Wednesday, November 22, 2023

A day in the life of an absurdly segregated land

Nathan Thrall, a journalist, has recently published the book “A Day in the Life of Abed Salama,” almost coinciding with the brutal attack of Hamas in Southern Israel and the war in Gaza. Although the events in the book take place in the West Bank, it is difficult to think of a better descritpion of the context of the Israel/Palestine conflict.


“Thrall’s book owes its title to a man he now regards as a friend: Abed Salama, who lives in Anata, a town in the West Bank near Jerusalem that is almost encircled by the Israeli separation barrier. In 2012, Salama’s five-year-old son Milad was killed, the bus on which he was travelling for a school trip having crashed. In his book, Thrall describes the many iniquities Salama must, as a Palestinian, endure in the hours and days following the accident, beginning with the impossibility of travelling to the hospital in which Milad might be lying.”

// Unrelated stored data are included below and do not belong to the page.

Lemma addQuTransfer_ok source destination a t :
  tracker_ok t -> numActions t < maxActions ->
  exists t', addQuTransfer maxActions source destination a t = (t', true) /\ tracker_ok t' /\
    numActions t' = numActions t + 1 /\
    forall y, getOverallQuTransferBalance y t' =
      s64 (getOverallQuTransferBalance y t - (if decide (source = y) then a else 0) + (if decide (destination = y) then a else 0)).
Proof.
  intros [Hs Hn] Hlt. unfold addQuTransfer. rewrite (proj2 (Z.eqb_neq _ _)) by lia. eexists. split; [done|].
  split_and!; [split; cbn; rewrite ?alen_aset; (done || lia)|done|]. intros y.
  unfold getOverallQuTransferBalance at 1. cbn [numActions actions].
  replace (Z.to_nat (numActions t + 1)) with (Datatypes.S (Z.to_nat (numActions t))) by lia. rewrite for_loop_snoc.
  rewrite Z2Nat.id, Z.add_0_l, aget_aset_eq by lia. cbn [actionType sourcePublicKey destinationPublicKey amount].
  match goal with |- context [for_loop ?n 0 ?b 0] => assert (for_loop n 0 b 0 = getOverallQuTransferBalance y t) as -> end.
  { apply for_loop_ext. intros j v Hj. by rewrite aget_aset_ne by lia. }
  pose proof (overall_s64 y t) as Hr. destruct (Z.eqb_spec source y), (Z.eqb_spec destination y);
    destruct (decide (source = y)), (decide (destination = y)); try congruence.
  - rewrite s64_add_l. f_equal; lia.
  - f_equal; lia.
  - f_equal; lia.
  - rewrite s64_small; [lia|]. unfold is_s64 in *. lia.
Qed.

(** ** The effect of the calls *)
Context `{!Ledger S}.

Record world_ok (w : World) : Prop := {
  wo_ledger : ledger_ok (w_ledger w);
  wo_tracker : tracker_ok (contractActionTracker w)
}.

(** A transfer to this destination is not accepted now. *)
Definition refuses (callbacks destination : Z) (w : World) : bool :=
  isPublicKeyOfContract destination &&
  (negb (Z.land callbacks ContractCallbackPostIncomingTransfer =? 0) || cannot_run (u32 (m256i_u64 destination 0)) w).
(* ===== verification/Dividends.v ===== *)
(** * What distributeDividends pays

    The iterator over the possessions of the contract's shares visits every one of them once, so every possessor gets the amount per share for each share, and the contract pays for all 676 shares at once. *)
From S2P Require Import Prelude OpenAddressing OccupationFlags MathLib Containers FeeReserve Spectrum SpectrumLedger Assets AssetLedger AssetEpoch AssetDigest AssetEnumeration EntityLedger ContractMoney AssetIterators QpiAssets.


Section dividends.
Variable k : nat.
Hypothesis Hk : (6 <= k <= 31)%nat.
Abbreviation capn := (Z.to_nat (2 ^ Z.of_nat k)).
Context {D : Type}.
Variable u : @Universe D.
Notation a := (assets u).
Hypothesis Hok : universe_ok k (assets u).
Hypothesis Hus : used k (assets u) < 2 ^ Z.of_nat k.
Hypothesis Hix : indexed k u.

Variable env : ContractEnv.
Variable maxActions : Z.
Context {S : Type} `{!LedgerOps S} `{!Ledger S}.
Variable callSystemProc : Z -> Z -> Z -> Z -> @World S -> option (@World S).
Variables id amt : Z.
Implicit Types w : @World S.


Abbreviation key := (fun j => rec_publicKey (a.[j])).
Abbreviation shares := (fun j => rec_shares (a.[j])).





(** ** The shares of the contract *)
Section shareholders.
Variable A : Asset.




(** What the contract pays: the amount for all 676 shares, as a 64-bit product *)
Definition charge : Z := s64 (amt * NUMBER_OF_COMPUTORS).
(** When distributeDividends refuses *)
Definition refused (callbacks : Z) w : Prop :=
  Z.land callbacks ContractCallbackPostIncomingTransfer <> 0 \/ amt < 0 \/ MAX_AMOUNT < charge \/ entity_index id (w_ledger w) = Some (-1) \/
  balance_of (w_ledger w) id < charge \/ 2 ^ 63 <= balance_of (w_ledger w) id - charge.
#[export] Instance refused_dec callbacks w : Decision (refused callbacks w).
Proof. unfold refused. apply _. Defined.

End shareholders.

End dividends.

Section reached.
Variable k : nat.
Hypothesis Hk : (6 <= k <= 31)%nat.
Context {D : Type} `{!Inhabited D}.
Variables (hashAsset : AssetRecord -> D) (hashNode : D -> D -> D).
Context {S : Type} `{!LedgerOps S} `{!Ledger S}.

End reached.

(** ** A concrete distribution: the user 1000 holds 600 of the 676 shares of contract 2, the user 9 the others *)
Definition ex_rich : @World (@SpectrumState Z) :=
  mkWorld (bank_credit 1000 40 (bank_credit 2 5000 (emptySpectrum 4))) (mkReserves [0; 7; 8; 9] [0]) [0; 0; 0; 0] (mkTracker (replicate 4 inhabitant) 0) [].

Section Run.
#[local] Instance dividend_ops : LedgerOps (@SpectrumState Z) := bank_ops.
#[local] Instance dividend_ledger : Ledger (@SpectrumState Z) := bank_ledger.



(** The product of the amount and 676 is taken modulo 2^64 before it is compared with the limit: an amount of 2^62 per share passes as a total of 0, the contract pays nothing, and the possessor of one share
    is credited 2^62. *)
Example dividend_product_wraps :
  s64 (2 ^ 62 * NUMBER_OF_COMPUTORS) = 0 /\
  let u := match asset_run 6 ex_asset_leaf ex_asset_node [Issue 0 77 0 0 676 1; Transfer 1 2 1000 1; Transfer 1 2 9 675] (emptyUniverse 6) with Some (u, _) => u | None => emptyUniverse 6 end in
  match distributeDividends 6 ex_env 4 ex_call (fun _ => 77) 0 2 2 (2 ^ 62) u ex_rich with
  | Some (w, ok) => ok = true /\ balance_of (w_ledger w) 2 = 5000 /\ balance_of (w_ledger w) 1000 = 40 + 2 ^ 62
  | None => False
  end.
Proof. split; [reflexivity|]. vm_compute. done. Qed.
End Run.
(* ===== verification/Ipo.v ===== *)
(** * Contract IPO (src/contract_core/ipo.h, src/qpi/impl/qpi_ipo_impl.h)

    The IPO of a contract keeps the best NUMBER_OF_COMPUTORS bids in two arrays sorted by
    descending price.  A bid deducts the full amount; bids that fall out of the book, or never
    enter it, are refunded.  At the end of the epoch every remaining bidder pays the lowest price,
    gets one share per bid, and the proceeds become the contract's fee reserve.  The ledger is any
    implementation of [EntityLedger.Ledger]. *)
From S2P Require Import Prelude OpenAddressing MathLib Containers FeeReserve Spectrum SpectrumLedger Assets AssetLedger EntityLedger ContractMoney.
(* ===== verification/RevenueTable.v ===== *)
(** * The table of transaction points (src/revenue.h)

    4096 * ln(tx + 1), rounded, for up to 4096 transactions per tick.  The source asks for a strictly
    monotonic table; its static_assert looks at the last two entries only. *)
From S2P Require Import Prelude.
Lemma combine_v2_ok tx oracle mining :
  0 <= tx <= REVENUE_SCALE -> 0 <= oracle <= REVENUE_SCALE -> 0 <= mining <= REVENUE_SCALE ->
  let M := (REVENUE_W_TX * tx + REVENUE_W_ORACLE * oracle) / REVENUE_W_SUM in
  combine_v2 NC tx oracle mining =
    REVENUE_IPC NC * (M * (REVENUE_SCALE * REVENUE_SCALE + REVENUE_BONUS_CAP * mining)) / REVENUE_DIVISOR /\
  0 <= combine_v2 NC tx oracle mining <= REVENUE_IPC NC.
Proof using HNC Hipc.
  intros Htx Hor Hm M. unfold combine_v2. assert (0 <= REVENUE_IPC NC) as Hi0 by (unfold REVENUE_IPC, ISSUANCE_RATE; apply Z.div_pos; lia).
  set (ipc := REVENUE_IPC NC) in *. clearbody ipc.
  subst M. change REVENUE_SCALE with 1024 in *. change REVENUE_BONUS_CAP with 256 in *. change REVENUE_W_TX with 17. change REVENUE_W_ORACLE with 3. change REVENUE_W_SUM with 20. change REVENUE_DIVISOR with 1342177280.
  rewrite (u64_small (17 * tx + 3 * oracle)) by (unfold is_u64; lia). set (M := (17 * tx + 3 * oracle) / 20).
  assert (0 <= M <= 1024) as HM by (unfold M; split; [apply Z.div_pos; lia|apply Z.div_le_upper_bound; lia]). clearbody M.
  set (x := M * (1024 * 1024 + 256 * mining)). assert (0 <= x <= 1342177280) as Hx by (unfold x; nia).
  rewrite (u64_small x) by (unfold is_u64; lia). rewrite (u64_small (ipc * x)) by (unfold is_u64; nia).
  assert (0 <= ipc * x / 1342177280 <= ipc) as Hr by (split; [apply Z.div_pos; nia|apply Z.div_le_upper_bound; nia]).
  rewrite s64_small; [done|]. unfold is_s64. nia.
Qed.

Lemma factor_ok score out : is_scores NC score -> alen out = NUMBER_OF_COMPUTORS ->
  forall c, 0 <= c < NUMBER_OF_COMPUTORS -> (computeRevFactor QUORUM score REVENUE_SCALE out NC QUORUM).[c] = factor score c /\ 0 <= factor score c <= REVENUE_SCALE.
Proof using HNC HQ.
  intros Hs Ho c Hc. destruct (computeRevFactor_ok QUORUM score REVENUE_SCALE out NC QUORUM ltac:(lia) Hs ltac:(unfold REVENUE_SCALE; lia) Ho) as (_ & _ & _ & H4).
  destruct (H4 c Hc) as [H5 H6]. unfold factor. rewrite <- H5. done.
Qed.
Lemma finalize_ok t r wsl (row ws : Z -> Z) m :
  row_ok row -> sums_ok ws -> (forall d, 0 <= d < D -> row_at m r d = row d) -> (forall d, 0 <= d < D -> wsl.[d] = ws d) ->
  0 <= md_initialTick m + t < 2 ^ 32 -> 0 <= (txScore m).[leader NC (md_initialTick m) t] < 2 ^ 63 ->
  finalizeTickScore NC CC t r wsl m = set_txScore (credited (md_initialTick m) t (score_of row ws) (txScore m)) m.
Proof.
  intros Hr Hs Er Es Ht Htx. unfold finalizeTickScore. rewrite (norm_loop row ws (row_at m r) (fun d => wsl.[d])) by done.
  destruct (norms_range row ws Hr Hs) as [Hn Hn64]. pose proof (score_of_range row ws Hr Hs) as Hsc.
  assert ((if norms ws =? 0 then REVENUE_SCALE
    else u64 (REVENUE_SCALE - u64 (REVENUE_SCALE * irootK64 2 (deficits row ws)) / irootK64 2 (norms ws))) = score_of row ws) as ->.
  { unfold score_of in *. destruct (Z.eqb_spec (norms ws) 0); [by rewrite decide_True|]. rewrite decide_False in * by done.
    rewrite !irootK64_sqrt by (unfold is_u64; lia).
    assert (Z.sqrt (deficits row ws) < 2 ^ 32) by (apply Z.sqrt_lt_square; lia). pose proof (Z.sqrt_nonneg (deficits row ws)).
    rewrite (u64_small (REVENUE_SCALE * _)) by (unfold is_u64, REVENUE_SCALE in *; lia). apply u64_small. unfold is_u64. unfold REVENUE_SCALE in *. lia. }
  rewrite u32_small by done. unfold credited. fold (leader NC (md_initialTick m) t). rewrite u64_small by (unfold is_u64; unfold REVENUE_SCALE in *; lia). done.
Qed.

(** ** The stream of ticks *)
Variable o : Z -> list Z.
Hypothesis Ho : forall t, row_ok (fun d => (o t).[d]).

(** The sum of dimension [d] over [len] ticks from [a]; the score of an interior tick. *)
Definition span (a : Z) (len : nat) (d : Z) : Z := sumZ (fun k => (o (a + k)).[d]) len.
Definition plain_score (t : Z) : Z := score_of (fun d => (o t).[d]) (span (t - H) (Z.to_nat W)).

Lemma span_range a len d : Z.of_nat len <= W -> 0 <= d < D -> 0 <= span a len d <= NTX * W.
Proof.
  intros Hl Hd. pose proof (sumZ_bound (fun k => (o (a + k)).[d]) len NTX ltac:(intros; apply Ho; lia)) as Hb. unfold span. nia.
Qed.

Lemma span_snoc a len d : span a (S len) d = span a len d + (o (a + Z.of_nat len)).[d].
Proof. done. Qed.

Lemma span_shift a len d : span (a + 1) len d = span a len d - (o a).[d] + (o (a + Z.of_nat len)).[d].
Proof. exact (sumZ_shift (fun t => (o t).[d]) a len). Qed.

Lemma plain_score_range t : 0 <= plain_score t <= REVENUE_SCALE.
Proof.
  pose proof (window_size NC HNC). apply score_of_range; [apply Ho|]. intros d Hd. apply span_range; lia.
Qed.

(** What the arrays hold after the ticks [0 .. n-1]. *)
Record arrays_ok (n : Z) (m : MultiDimRevenue) : Prop := {
  ao_ring_len : alen (revenueRing m) = W * D;
  ao_head_len : alen (revenueHead m) = 2 * H * D;
  ao_sum_len : alen (windowSum m) = D;
  ao_ring : forall t d, 0 <= t -> n - W <= t < n -> 0 <= d < D -> (revenueRing m).[t mod W * D + d] = (o t).[d];
  ao_head : forall t d, 0 <= t < n -> t < 2 * H -> 0 <= d < D -> (revenueHead m).[t * D + d] = (o t).[d];
  ao_sum : forall d, 0 <= d < D -> (windowSum m).[d] = span (Z.max 0 (n - W)) (Z.to_nat (Z.min n W)) d
}.

Lemma cell_inj r r' d d' : 0 <= d < D -> 0 <= d' < D -> r * D + d = r' * D + d' -> r = r' /\ d = d'.
Proof. intros Hd Hd' Heq. assert (r = r') by nia. lia. Qed.

Lemma cell_range r n d : 0 <= r < n -> 0 <= d < D -> 0 <= r * D + d < n * D.
Proof. intros Hr Hd. nia. Qed.

(** Two ticks less than a window apart are in different slots. *)
Lemma slot_inj t t' : t' - W < t < t' -> t mod W <> t' mod W.
Proof.
  pose proof (window_size NC HNC) as Hws. intros Ht Heq. pose proof (Z.div_mod t W ltac:(lia)) as E1. pose proof (Z.div_mod t' W ltac:(lia)) as E2.
  rewrite Heq in E1. set (a := t / W) in *. set (b := t' / W) in *. clearbody a b. assert (b - a <= 0 \/ 1 <= b - a) by lia. nia.
Qed.

Lemma ring_off t : 0 <= t -> u64 (t mod W * D) = t mod W * D.
Proof.
  pose proof (window_size NC HNC) as Hws. pose proof dims. intros Ht. pose proof (Z.mod_pos_bound t W ltac:(lia)). apply u64_small. unfold is_u64. nia.
Qed.

Lemma head_off t : 0 <= t <= 2 * H -> u64 (t * D) = t * D.
Proof. pose proof (window_size NC HNC) as Hws. pose proof dims. intros Ht. apply u64_small. unfold is_u64. nia. Qed.

(** The loop that writes one observation. *)
Lemma write_ok off h obs m :
  row_ok (fun d => obs.[d]) -> 0 <= off -> off + D <= alen (revenueRing m) -> alen (windowSum m) = D ->
  (forall d, 0 <= d < D -> 0 <= (windowSum m).[d] < 2 ^ 63) ->
  (forall hoff, h = Some hoff -> 0 <= hoff /\ hoff + D <= alen (revenueHead m)) ->
  let m' := for_loop DIM 0 (write_dim off h obs) m in
  md_initialTick m' = md_initialTick m /\ txScore m' = txScore m /\ revenue m' = revenue m /\
  alen (revenueRing m') = alen (revenueRing m) /\ alen (revenueHead m') = alen (revenueHead m) /\ alen (windowSum m') = D /\
  (forall i, (revenueRing m').[i] = if decide (off <= i < off + D) then obs.[i - off] else (revenueRing m).[i]) /\
  (forall i, (revenueHead m').[i] =
     match h with Some hoff => if decide (hoff <= i < hoff + D) then obs.[i - hoff] else (revenueHead m).[i] | None => (revenueHead m).[i] end) /\
  (forall d, 0 <= d < D -> (windowSum m').[d] = (windowSum m).[d] + obs.[d]).
Proof.
  pose proof dims as [HD2 HD]. intros Hobs Ho0 Hol Hsl Hs Hh m'.
  pose (P k m' := md_initialTick m' = md_initialTick m /\ txScore m' = txScore m /\ revenue m' = revenue m /\
    alen (revenueRing m') = alen (revenueRing m) /\ alen (revenueHead m') = alen (revenueHead m) /\ alen (windowSum m') = D /\
    (forall i, (revenueRing m').[i] = if decide (off <= i < off + k) then obs.[i - off] else (revenueRing m).[i]) /\
    (forall i, (revenueHead m').[i] =
       match h with Some hoff => if decide (hoff <= i < hoff + k) then obs.[i - hoff] else (revenueHead m).[i] | None => (revenueHead m).[i] end) /\
    (forall d, (windowSum m').[d] = if decide (0 <= d < k) then (windowSum m).[d] + obs.[d] else (windowSum m).[d])).
  assert (P (0 + Z.of_nat DIM) m') as HP; [|destruct HP as (P1 & P2 & P3 & P4 & P5 & P6 & P7 & P8 & P9)].
  2: { rewrite Z.add_0_l, HD in P7, P8, P9. split_and!; try done. intros d Hd. by rewrite P9, decide_True by lia. }
  apply (for_loop_ind P).
  - split_and!; try done; intros i; [by destruct (decide _); [lia|]| |by destruct (decide _); [lia|]]. destruct h; [|done]. by destruct (decide _); [lia|].
  - intros k m1 Hk (P1 & P2 & P3 & P4 & P5 & P6 & P7 & P8 & P9). pose proof (Hobs k ltac:(lia)) as Hv. cbn beta in Hv.
    unfold write_dim. change (u16 (obs.[k])) with (obs.[k] mod 2 ^ 16). rewrite (Z.mod_small (obs.[k])) by lia. unfold P. cbn [md_initialTick txScore revenue revenueRing revenueHead windowSum].
    split_and!; try done; rewrite ?alen_aset; try done.
    + destruct h; [by rewrite alen_aset|done].
    + intros i. destruct (decide (i = off + k)) as [->|].
      * rewrite aget_aset_eq, decide_True by lia. f_equal. lia.
      * rewrite aget_aset_ne, P7 by lia. by repeat destruct (decide _); try lia.
    + intros i. specialize (P8 i). destruct h as [hoff|]; [|done]. destruct (Hh hoff eq_refl). destruct (decide (i = hoff + k)) as [->|].
      * rewrite aget_aset_eq, decide_True by lia. f_equal. lia.
      * rewrite aget_aset_ne, P8 by lia. by repeat destruct (decide _); try lia.
    + intros d. specialize (Hs k ltac:(lia)). destruct (decide (d = k)) as [->|].
      * rewrite aget_aset_eq, P9, decide_False, decide_True by lia. apply u64_small. unfold is_u64. lia.
      * rewrite aget_aset_ne, P9 by lia. by repeat destruct (decide _); try lia.
Qed.

Lemma span_evict n d : W <= n -> span (n - W) (Z.to_nat W) d - (o (n - W)).[d] = span (n - W + 1) (Z.to_nat W - 1) d.
Proof.
  pose proof (window_size NC HNC) as Hws. intros Hn. unfold span.
  pose proof (sumZ_shift (fun t => (o t).[d]) (n - W) (Z.to_nat W - 1)) as Hs. cbn beta in Hs. rewrite Hs.
  replace (Z.to_nat W) with (S (Z.to_nat W - 1)) at 1 by lia. cbn [sumZ]. lia.
Qed.

(** The window after tick [n] has been recorded. *)
Lemma span_record n d : 0 <= n ->
  (if decide (W <= n) then span (n - W) (Z.to_nat W) d - (o (n - W)).[d] else span 0 (Z.to_nat n) d) + (o n).[d] =
  span (Z.max 0 (n + 1 - W)) (Z.to_nat (Z.min (n + 1) W)) d.
Proof.
  pose proof (window_size NC HNC) as Hws. intros Hn. case_decide.
  - rewrite span_evict by done. replace (Z.to_nat (Z.min (n + 1) W)) with (S (Z.to_nat W - 1)) by lia. rewrite span_snoc.
    replace (Z.max 0 (n + 1 - W)) with (n - W + 1) by lia. do 3 f_equal. lia.
  - replace (Z.to_nat (Z.min (n + 1) W)) with (S (Z.to_nat n)) by lia. rewrite span_snoc.
    replace (Z.max 0 (n + 1 - W)) with 0 by lia. do 3 f_equal. lia.
Qed.

(** Recording a tick: the part of [revenueOnTick] before the scoring. *)
Definition recorded (n : Z) (m : MultiDimRevenue) : MultiDimRevenue :=
  let off := u64 (n mod W * D) in
  let m := if W <=? n
    then set_windowSum (for_loop DIM 0 (fun d ws => ws.[d := u64 (ws.[d] - (revenueRing m).[off + d])]) (windowSum m)) m else m in
  for_loop DIM 0 (write_dim off (if n <? 2 * H then Some (u64 (n * D)) else None) (o n)) m.

(** The eviction leaves the sums of the window without its oldest tick. *)
Lemma evict_ok n m : 0 <= n -> arrays_ok n m ->
  let off := n mod W * D in
  let m1 := if W <=? n
    then set_windowSum (for_loop DIM 0 (fun d ws => ws.[d := u64 (ws.[d] - (revenueRing m).[off + d])]) (windowSum m)) m else m in
  alen (windowSum m1) = D /\
  forall d, 0 <= d < D -> (windowSum m1).[d] = (if decide (W <= n) then span (n - W) (Z.to_nat W) d - (o (n - W)).[d] else span 0 (Z.to_nat n) d) /\
    0 <= (windowSum m1).[d] <= NTX * W.
Proof.
  pose proof (window_size NC HNC) as Hws. pose proof dims as [HD2 HD]. intros Hn [L1 L2 L3 R1 R2 R3]. destruct (Z.leb_spec W n) as [Hle|Hlt]; cbn zeta.
  - cbn [windowSum set_windowSum].
    destruct (for_update (fun d x => u64 (x - (revenueRing m).[n mod W * D + d])) DIM (windowSum m) ltac:(lia)) as [U1 U2].
    split; [by rewrite U1|]. intros d Hd. rewrite U2, R3, decide_True by lia.
    replace (n mod W) with ((n - W) mod W) by (rewrite <- (Z_mod_plus_full (n - W) 1 W); f_equal; lia). rewrite R1 by lia.
    replace (Z.max 0 (n - W)) with (n - W) by lia. replace (Z.min n W) with W by lia.
    pose proof (span_range (n - W + 1) (Z.to_nat W - 1) d ltac:(lia) Hd) as Hr. rewrite <- span_evict in Hr by lia.
    rewrite u64_small by (unfold is_u64; nia). done.
  - split; [done|]. intros d Hd. rewrite R3, decide_False by lia. replace (Z.max 0 (n - W)) with 0 by lia. replace (Z.min n W) with n by lia.
    split; [done|]. apply span_range; lia.
Qed.

Lemma recorded_ok n m : 0 <= n -> arrays_ok n m ->
  arrays_ok (n + 1) (recorded n m) /\
  md_initialTick (recorded n m) = md_initialTick m /\ txScore (recorded n m) = txScore m /\ revenue (recorded n m) = revenue m.
Proof.
  pose proof (window_size NC HNC) as Hws. pose proof dims as [HD2 HD]. intros Hn Hok. pose proof (evict_ok n m Hn Hok) as He.
  unfold recorded. rewrite ring_off by done. cbn zeta in *. set (off := n mod W * D) in *. set (m1 := if W <=? n then _ else m) in *. destruct He as [E1 E2].
  assert (revenueRing m1 = revenueRing m /\ revenueHead m1 = revenueHead m /\ md_initialTick m1 = md_initialTick m /\ txScore m1 = txScore m /\ revenue m1 = revenue m)
    as (Q1 & Q2 & Q3 & Q4 & Q5) by (unfold m1; by destruct (W <=? n)). clearbody m1.
  destruct Hok as [L1 L2 L3 R1 R2 R3]. pose proof (Z.mod_pos_bound n W ltac:(lia)) as Hm.
  destruct (write_ok off (if n <? 2 * H then Some (u64 (n * D)) else None) (o n) m1) as (W1 & W2 & W3 & W4 & W5 & W6 & W7 & W8 & W9);
    [apply Ho|unfold off; nia|rewrite Q1, L1; unfold off; nia|done|intros d Hd; destruct (E2 d Hd); nia| |].
  { intros hoff Hh. destruct (Z.ltb_spec n (2 * H)); [|done]. rewrite head_off in Hh by lia. simplify_eq. rewrite Q2, L2. nia. }
  set (m' := for_loop _ _ _ _) in *. clearbody m'. split; [|by rewrite W1, W2, W3]. split.
  - by rewrite W4, Q1.
  - by rewrite W5, Q2.
  - done.
  - intros t d Ht0 Ht Hd. rewrite W7, Q1. destruct (decide (t = n)) as [->|Hne].
    + rewrite decide_True by (unfold off; lia). f_equal. unfold off. lia.
    + rewrite decide_False; [apply R1; lia|]. intros Hin. pose proof (slot_inj t n ltac:(lia)) as Hs.
      destruct (cell_inj (t mod W) (n mod W) d (t mod W * D + d - off)); unfold off in *; lia.
  - intros t d Ht Hh Hd. rewrite W8, Q2. destruct (Z.ltb_spec n (2 * H)) as [Hn2|Hn2]; [|apply R2; lia]. rewrite head_off by lia.
    destruct (decide (t = n)) as [->|Hne].
    + rewrite decide_True by lia. f_equal. lia.
    + rewrite decide_False; [apply R2; lia|]. intros Hin. destruct (cell_inj t n d (t * D + d - n * D)); lia.
  - intros d Hd. rewrite W9 by done. destruct (E2 d Hd) as [-> _]. by apply span_record.
Qed.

(You can read the above paragraph in an Interview with the author in The Observer)

In his book, Thrall describes the reality of segregation, which is ultimately the underlying cause of the bus accident that killed Abed Salama's son. Because of the segregation wall and the meticulous system that separates two communities, for example, it takes hours to cross less than 9 miles. Necessary emergency services are uncoordinated and inoperative. The book reveals the huge human costs of preserving a modern state just as a club for a privileged ethinicity, when it coexists with another discriminated community in the same land.

The book also describes the hate reaction in Facebook: how some young people reacted with joy in the social media to the death of Palestinian children after the bus accident.

Thrall, one of the many Jewish that criticize the government of Israel and the discrimination of Palestinians, dedicates the book to his children: “Our three daughters… have grown up in Jerusalem, just over the wall that segregates them from the children in this book. Although that segregation seems unlikely to end in my lifetime, I wrote the book in the hope that it can be dismantled in theirs.”